A major downstream adaptor to TLR4 activation is myeloid differentiation primary response protein 88 (MyD88). Following exposure to LPS treatment, astrocytes—but not neurons (either alone in culture or co-cultured with astrocytes)—exhibited an increase in MyD88 expression. Furthermore, neurons in culture with astrocytes lacking MyD88 did not show increased synapse formation or dendritic branching following LPS treatment. Deletion of astrocyte-specific MyD88 in mice also decreased the susceptibility to PTZ-induced seizures following LPS treatment. In addition, Erk1/2 activation—downstream in the TLR4-MyD88 pathway in astrocytes—was necessary to drive the increase in synapse number following LPS-treatment. Together, these data indicate that TLR4 activation in neurons and astrocytes engages different downstream signaling pathways. Astrocytes signal through MyD88 and subsequently Erk1/2, which leads to an increase in synapse formation and dendritic morphological changes that occur following a strong immune response and that likely underlie increased seizure susceptibility.

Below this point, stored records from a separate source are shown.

(** X4: on a JSON-like object [make_hashable] never raises, and what it
    returns is hashable. *)
Theorem make_hashable_json_like (obj : value) :
  json_like obj = true ->
  exists y, make_hashable obj = Returns y /\ hashable y = true.
Proof.
  intros Hj.
  pose proof (make_hashable_convertible obj (json_like_convertible obj Hj)) as H.
  destruct (make_hashable obj) as [y|e].
  - exists y. split; [reflexivity | now apply canonical_hashable].
  - destruct H as [_ Hset]. rewrite (json_like_no_set obj Hj) in Hset. discriminate.
Qed.

(** X5: [make_hashable] is idempotent: what it returns is returned
    unchanged when canonicalized again. *)
Theorem make_hashable_idempotent (obj y : value) :
  make_hashable obj = Returns y -> make_hashable y = Returns y.
Proof.
  destruct obj; try (intros [= <-]; reflexivity).
  - cbn [make_hashable]. intros (items' & _ & [= <-])%bind_returns. reflexivity.
  - rewrite make_hashable_set.
    intros (s & _ & (items' & _ & [= <-])%bind_returns)%bind_returns. reflexivity.
  - rewrite make_hashable_dict. intros (pairs & _ & [= <-])%bind_returns. reflexivity.
Qed.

While there does appear to be a relationship between the astrocyte TLR4-MyD88-ERK1/2 signaling pathway and excitatory synapse development, it is still unclear how astrocytes directly mediate this effect. Data obtained using a co-culture system in which neurons and astrocytes were cultured together, but did not make physical contact with one another, would suggest that this effect could be underpinned by astrocyte-secreted factors that are widely reported to be necessary for the formation, maturation, and maintenance of synapses.³ It will be interesting to learn how the astrocytic TLR4 signaling pathway may be associated with any number of these secreted factors to mediate this effect. This work also utilized PTZ as the sole method of inducing acute seizure activity in mice. It would be valuable to determine if different models for seizure induction (such as other chemoconvulsants or electrical kindling^9,10) would yield a similar sensitivity to LPS challenges and astrocyte TLR4-mediated signaling, and whether suppression of the astrocyte TLR4-MyD88-ERK1/2 pathway ameliorates epileptogenesis or chronic epilepsy. Finally, while this work focused on effects on glutamatergic synaptic terminals and signaling, GABAergic signaling is also important for synapse formation and strengthening early in development. Furthermore, GABA_A receptor activation switches from excitatory in the developing brain to primarily inhibitory in the adult brain. It would be worth investigating how strong immune responses affect GABAergic signaling in both young and adult mice and whether this is also mediated by the astrocytic TLR4 signaling pathway.

In conclusion, this work highlights how astrocytes regulate excitatory synapse development via the TLR4-mediated signaling pathway during postnatal development and the potential relationship to early life seizure susceptibility. These studies thus provide more insight into the complex nature of neuron–astrocyte interactions in both physiological and pathophysiological states.